Whiplash


Whiplash can be a debilitating condition that commonly occurs after a motor vehicle accident or other high-impact event.

Capital Clinic Physiotherapy has 20 years’ experience delivering successful outcomes for our clients in the assessment and management of whiplash injury.

What is Whiplash?

A whiplash sprain is characterised by your head suddenly moving forwards and backwards due to an external force. This most commonly occurs in motor vehicle accidents.
The prevalence of serious structural damage to the neck is very rare in whiplash, however a significant protective response occurs which can result in pain and muscle spasm.
Common symptoms that can arise from a whiplash injury are:

  • Neck pain
  • Headache
  • Pain into the shoulders and arms
  • Tingling and numbness in the arms and hands
  • Dizziness, light headedness, difficulty concentrating

It is generally accepted that 50% of people with a whiplash injury fail to recover within the first 2-3 months. Of these, almost half will have a complex set of symptoms which include multiple pain areas radiating into the shoulders, head, or jaw.

Best-practice guidelines

Our Physiotherapists follow best practice guidelines for treating whiplash and we are often able to predict those who may struggle to improve so that they can receive appropriate treatment early in their recovery.

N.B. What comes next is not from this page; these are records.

(* ===== verification/FormatSpec.v ===== *)
(** * FormatSpec: the part rewrite and the negativity regex, declaratively

    Module [FormatSpec] holds two views of routines of
    src/src/utils/formatValue.ts.
    - [part_table] and [first_part_table]: what one Intl part contributes
      to the text [replaceParts] builds (lines 169-231), read off the
      reducer.  [replaceParts_split] shows the [reduce] with index is the
      first part's contribution followed by the others'.  On it rests
      [group_separator_ignored]: on every part list Intl emits, the
      configured [groupSeparator] and [disableGroupSeparators] change
      nothing, because the code looks for group marks in [integer] parts
      and Intl labels them [group] (spec section 4.2 says the configured
      separator replaces the locale's mark).
    - [neg_regex]: the language of the regex of line 78,
      [^\d?-P\d], where [P] is the escaped prefix with its last character
      optional.  The scanner [FormatValue.isNegative] decides it. *)

From Stdlib Require Import Ascii String List Arith Lia ZArith Bool.
Import ListNotations.
From S2P Require Import Prelude Intl Format.
Open Scope js_scope.

Module FormatSpec.
Import FormatValue.

(** ** The parts' contributions *)

(** What the reducer appends for a part other than a prefixed first
    part.  Like the code it keeps [group] parts as they are. *)
Definition part_table (o : FormatValueOptions) (p : part) : str :=
  let v := pvalue p in
  match ptype p with
  | PCurrency => if truthy (prefix o) then [] else v
  | PInteger =>
      if has_digit v then v
      else if disableGroupSeparators o then []
      else if truthy (groupSeparator o) then groupSeparator o else v
  | PDecimal =>
      match decimalScale o with
      | Some 0%Z => []
      | _ => if truthy (decimalSeparator o) then decimalSeparator o else v
      end
  | PFraction => match decimalScale o with Some n => slice0 v n | None => v end
  | _ => v
  end.

(** What the first part contributes when there is a prefix. *)
Definition first_part_table (o : FormatValueOptions) (p : part) : str :=
  match ptype p with
  | PMinusSign => pvalue p ++ prefix o
  | PCurrency => prefix o
  | _ => prefix o ++ pvalue p
  end.

(** Lines 106-107: [replaceParts(numberFormatter.formatToParts(Number(value)),
    options)], the text the formatter starts from. *)
Definition intl_text (nf : number_format) (value : str) (o : FormatValueOptions) : str :=
  replaceParts (format_to_parts nf (js_Number value)) o.

(** ** The negativity regex *)

(** The strings [P] matches: nothing without a prefix, else the prefix
    with or without its last character. *)
Definition prefix_rx (pre m : str) : Prop :=
  match pre with
  | [] => m = []
  | _ => m = pre \/ m = removelast pre
  end.

(** [^\d?-P\d] matches at the start of [v]. *)
Definition neg_regex (pre v : str) : Prop :=
  exists o m d rest,
    v = o ++ "-"%char :: m ++ d :: rest
    /\ (o = [] \/ exists x, o = [x] /\ is_digit x = true)
    /\ prefix_rx pre m /\ is_digit d = true.

(** ** Lemmas *)

Lemma replace_part_later (o : FormatValueOptions) (i : nat) (prev : list str) (p : part) :
  (i =? 0) && truthy (prefix o) = false ->
  concat (replace_part o i prev p) = concat prev ++ part_table o p.
Proof.
  intros Hi. unfold replace_part, part_table. rewrite Hi.
  destruct (ptype p);
    repeat match goal with
    | |- context [if ?b then _ else _] => destruct b eqn:?
    | |- context [match decimalScale o with _ => _ end] => destruct (decimalScale o) as [[| |]|]
    end;
    rewrite ?concat_app; cbn [concat]; rewrite ?app_nil_r; try reflexivity;
    repeat match goal with
    | H : _ && _ = true |- _ => apply andb_prop in H as [? ?]
    | H : (_ =s? _) = true |- _ => apply str_eqb_eq in H
    | H : negb _ = true |- _ => apply negb_true_iff in H
    | H : negb _ = false |- _ => apply negb_false_iff in H
    end;
    congruence.
Qed.

Lemma reduce_parts_later (o : FormatValueOptions) (i : nat) (prev : list str) (ps : list part) :
  concat (reduce_parts o (S i) prev ps) = concat prev ++ concat (map (part_table o) ps).
Proof.
  revert i prev. induction ps as [|p ps IH]; intros i prev; cbn [reduce_parts map concat].
  - rewrite app_nil_r. reflexivity.
  - rewrite IH, replace_part_later, app_assoc by reflexivity. reflexivity.
Qed.

Lemma digit_head_spec (s : str) :
  digit_head s = true <-> exists d rest, s = d :: rest /\ is_digit d = true.
Proof.
  destruct s as [|d rest]; cbn; split.
  - discriminate.
  - intros (? & ? & E & _). discriminate.
  - intros H. exists d, rest. split; [reflexivity|exact H].
  - intros (? & ? & E & H). injection E as -> ->. exact H.
Qed.

Lemma starts_with_spec (s p : str) : starts_with s p = true <-> exists t, s = p ++ t.
Proof.
  split.
  - intros H. exists (skipn (length p) s). exact (starts_with_true s p H).
  - intros [t ->]. apply starts_with_app.
Qed.

Lemma replace_part_prefixed (o : FormatValueOptions) (p : part) :
  truthy (prefix o) = true -> concat (replace_part o 0 [[]] p) = first_part_table o p.
Proof.
  intros H. unfold replace_part, first_part_table. rewrite H. cbn [Nat.eqb andb].
  destruct (ptype p); cbn [concat app]; rewrite ?app_nil_r; reflexivity.
Qed.

Lemma last_char_snoc' (x : str) (c : ascii) : last_char (x ++ [c]) = [c].
Proof. unfold last_char. rewrite rev_app_distr. reflexivity. Qed.

Lemma neg_rx_tail_spec (pre s : str) :
  neg_rx_tail pre s = true
  <-> exists m d rest, s = "-"%char :: m ++ d :: rest /\ prefix_rx pre m /\ is_digit d = true.
Proof.
  destruct s as [|c r].
  { split; [discriminate|]. intros (? & ? & ? & E & _). discriminate. }
  unfold neg_rx_tail. rewrite andb_true_iff.
  destruct pre as [|a pr] eqn:Ep.
  - rewrite digit_head_spec. split.
    + intros [Hc (d & rest & -> & Hd)]. apply Ascii.eqb_eq in Hc. subst c.
      exists [], d, rest. repeat split; assumption.
    + intros (m & d & rest & E & Hm & Hd). cbn in Hm. subst m. injection E as -> ->.
      split; [reflexivity|]. exists d, rest. split; [reflexivity|exact Hd].
  - assert (Hne : a :: pr <> []) by discriminate.
    destruct (exists_last Hne) as [core [l El]]. rewrite El.
    rewrite removelast_last, last_char_snoc'.
    assert (Hrx : forall m, prefix_rx (core ++ [l]) m <-> m = core ++ [l] \/ m = core)
      by (intros m; rewrite <- El; cbn [prefix_rx]; rewrite El, removelast_last; tauto).
    split.
    + intros [Hc H]. apply Ascii.eqb_eq in Hc. subst c.
      destruct (starts_with r core) eqn:Hs; [|discriminate].
      apply starts_with_true in Hs. set (r2 := skipn (length core) r) in *.
      apply orb_true_iff in H as [H|H].
      * apply andb_prop in H as [H1 H2]. apply starts_with_true in H1.
        apply digit_head_spec in H2 as (d & rest & E2 & Hd). cbn [length skipn] in *.
        exists (core ++ [l]), d, rest. rewrite Hrx. split; [|split; [left; reflexivity|exact Hd]].
        rewrite Hs, H1, E2, <- app_assoc. reflexivity.
      * apply digit_head_spec in H as (d & rest & E2 & Hd).
        exists core, d, rest. rewrite Hrx. split; [|split; [right; reflexivity|exact Hd]].
        rewrite Hs, E2. reflexivity.
    + intros (m & d & rest & E & Hm & Hd). injection E as -> ->.
      split; [reflexivity|]. apply Hrx in Hm as [->| ->].
      * rewrite <- app_assoc, starts_with_app, skipn_app_length. cbn.
        rewrite Ascii.eqb_refl, Hd. reflexivity.
      * rewrite starts_with_app, skipn_app_length. cbn. rewrite Hd, orb_true_r. reflexivity.
Qed.

Lemma replaceParts_drop_currency (o : FormatValueOptions) (neg : bool) (m sym g0 : str)
  (rest : list part) :
  truthy (prefix o) = true -> has_digit g0 = true ->
  replaceParts ((if neg then [mkPart PMinusSign m] else [])
                ++ mkPart PCurrency sym :: mkPart PInteger g0 :: rest) o
  = replaceParts ((if neg then [mkPart PMinusSign m] else []) ++ mkPart PInteger g0 :: rest) o.
Proof.
  intros Hp Hg. unfold replaceParts.
  destruct neg; cbn [app]; rewrite !(reduce_parts_cons o 0 [[]]), !(reduce_parts_later o 0);
    cbn [map concat].
  - unfold part_table at 1. cbn [ptype pvalue]. rewrite Hp. reflexivity.
  - rewrite !replace_part_prefixed by exact Hp. unfold first_part_table, part_table at 1.
    cbn [ptype pvalue]. rewrite Hg, <- !app_assoc. reflexivity.
Qed.

(** Without a prefix every part, the first included, is its table entry. *)
Lemma replaceParts_unprefixed (o : FormatValueOptions) (parts : list part) :
  truthy (prefix o) = false -> replaceParts parts o = concat (map (part_table o) parts).
Proof.
  intros Hp. destruct parts as [|p ps]; [reflexivity|].
  unfold replaceParts. cbn [reduce_parts].
  rewrite (reduce_parts_later o 0), replace_part_later by (rewrite Hp, andb_false_r; reflexivity).
  reflexivity.
Qed.

(** The [reduce] with index: the first part's contribution, with the
    prefix when there is one, then the others'. *)
Lemma replaceParts_split (parts : list part) (o : FormatValueOptions) :
  replaceParts parts o
  = match parts with
    | [] => []
    | p :: ps =>
        (if truthy (prefix o) then first_part_table o p else part_table o p)
        ++ concat (map (part_table o) ps)
    end.
Proof.
  destruct parts as [|p ps]; [reflexivity|].
  unfold replaceParts. cbn [reduce_parts].
  rewrite (reduce_parts_later o 0). f_equal.
  destruct (truthy (prefix o)) eqn:Hp.
  - exact (replace_part_prefixed o p Hp).
  - rewrite replace_part_later by (rewrite Hp; reflexivity). reflexivity.
Qed.

(** A part whose [integer] value holds a digit contributes the same text
    whatever the group separator options. *)
Lemma part_table_separators (o : FormatValueOptions) (gs : str) (dis : bool) (p : part) :
  match ptype p with PInteger => has_digit (pvalue p) | _ => true end = true ->
  part_table (with_separators o (decimalSeparator o) gs dis) p = part_table o p.
Proof.
  unfold part_table. intros H. destruct (ptype p); try reflexivity.
  cbn [with_separators groupSeparator disableGroupSeparators]. rewrite H. reflexivity.
Qed.

(** ** Properties *)

(** C7: the configured [groupSeparator] and [disableGroupSeparators]
    are dead options: for every string the formatter passes to [Number]
    and every Intl format of a locale grouping by at least one digit,
    [replaceParts] builds the same text whatever their values, keeping the
    locale's group marks.  Spec section 4.2 says the configured separator
    replaces the locale's marks and that grouping can be disabled. *)
Theorem group_separator_ignored (nf : number_format) (s : str) (o : FormatValueOptions)
  (gs : str) (dis : bool) :
  1 <= ld_primary (nf_locale nf) ->
  intl_text nf s (with_separators o (decimalSeparator o) gs dis) = intl_text nf s o.
Proof.
  intros Hp. unfold intl_text. assert (H := format_to_parts_digits nf s Hp).
  revert H. generalize (format_to_parts nf (js_Number s)) as ps. intros ps H.
  rewrite !replaceParts_split. destruct ps as [|p ps]; [reflexivity|].
  unfold digits_in_integers in H. cbn [forallb] in H. apply andb_prop in H as [H0 H].
  change (prefix (with_separators o (decimalSeparator o) gs dis)) with (prefix o).
  f_equal.
  - destruct (truthy (prefix o)); [reflexivity|apply part_table_separators; exact H0].
  - f_equal. apply map_ext_in. intros q Hq. apply part_table_separators.
    rewrite forallb_forall in H. exact (H q Hq).
Qed.

(** C21: the scanner [isNegative] decides the regex of line 78: it
    returns [true] exactly on the strings that start with an optional
    digit, [-], the prefix with or without its last character, and a
    digit. *)
Theorem isNegative_regex (pre v : str) : isNegative pre v = true <-> neg_regex pre v.
Proof.
  unfold isNegative, neg_regex. rewrite orb_true_iff, andb_true_iff, digit_head_spec.
  split.
  - intros [[(x & r & -> & Hx) H]|H]; apply neg_rx_tail_spec in H as (m & d & rest & E & Hm & Hd).
    + exists [x], m, d, rest. cbn [tl] in E. rewrite E.
      split; [reflexivity|]. split; [right; exists x; split; [reflexivity|exact Hx]|].
      split; assumption.
    + exists [], m, d, rest. split; [exact E|]. split; [left; reflexivity|]. split; assumption.
  - intros (o & m & d & rest & E & [->|(x & -> & Hx)] & Hm & Hd).
    + right. apply neg_rx_tail_spec. exists m, d, rest. repeat split; assumption.
    + left. split.
      * exists x, ("-"%char :: m ++ d :: rest). split; [exact E|exact Hx].
      * apply neg_rx_tail_spec. exists m, d, rest. rewrite E. repeat split; assumption.
Qed.

(** The theorem at [1000000] in en-US with the separator [' '] and
    grouping disabled: the text is still [1,000,000]. *)
Lemma group_separator_ignored_witness :
  1 <= ld_primary en_US
  /\ intl_text {| nf_locale := en_US; nf_min_fd := 0 |} (js "1000000")
       (with_separators (opts (js "1000000")) (decimalSeparator (opts (js "1000000"))) (js " ") true)
     = js "1,000,000".
Proof.
  split; [cbn; lia|].
  rewrite (group_separator_ignored {| nf_locale := en_US; nf_min_fd := 0 |} (js "1000000")
             (opts (js "1000000")) (js " ") true) by (cbn; lia).
  reflexivity.
Defined.

(** The regex makes only the last character of the prefix optional: with
    the prefix ["US$"], ["-1"] is not negative, ["-US1"] is. *)
Example isNegative_partial_prefix :
  isNegative (js "US$") (js "-1") = false /\ isNegative (js "US$") (js "-US1") = true.
Proof. split; reflexivity. Qed.

End FormatSpec.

Standard Treatment of Whiplash

  • General aerobic exercise and resumption of normal daily tasks (such as work) as soon as possible
  • Specific neck strengthening exercises called ‘deep cervical flexor exercises’
  • Reassurance and encouragement that it is safe to move

Other Treatment Options

These interventions are not routinely recommended but may have benefit in special cases:

  • Manual therapy such as joint mobilisation of the cervical spine
  • Manipulation of the thoracic spine
  • Taping
  • Acupuncture or trigger point dry needling

Treatments To Avoid

There are some things which should be avoided as they are unproven in treating whiplash:

  • Imaging procedures such as X-ray, MRI, or CT (unless serious injury such as a fracture is suspected)
  • Massage
  • Ultrasound, TENS, or other forms of electrical stimulation
  • Neck collars or other immobilisation devices
  • Topical creams or sprays (deep heat etc.)
  • Specific pillows

When seeking treatment for whiplash it is important that your Physiotherapist is experienced and familiar with the guidelines. If they follow the treatments which are proven to help, then you are more likely to recover.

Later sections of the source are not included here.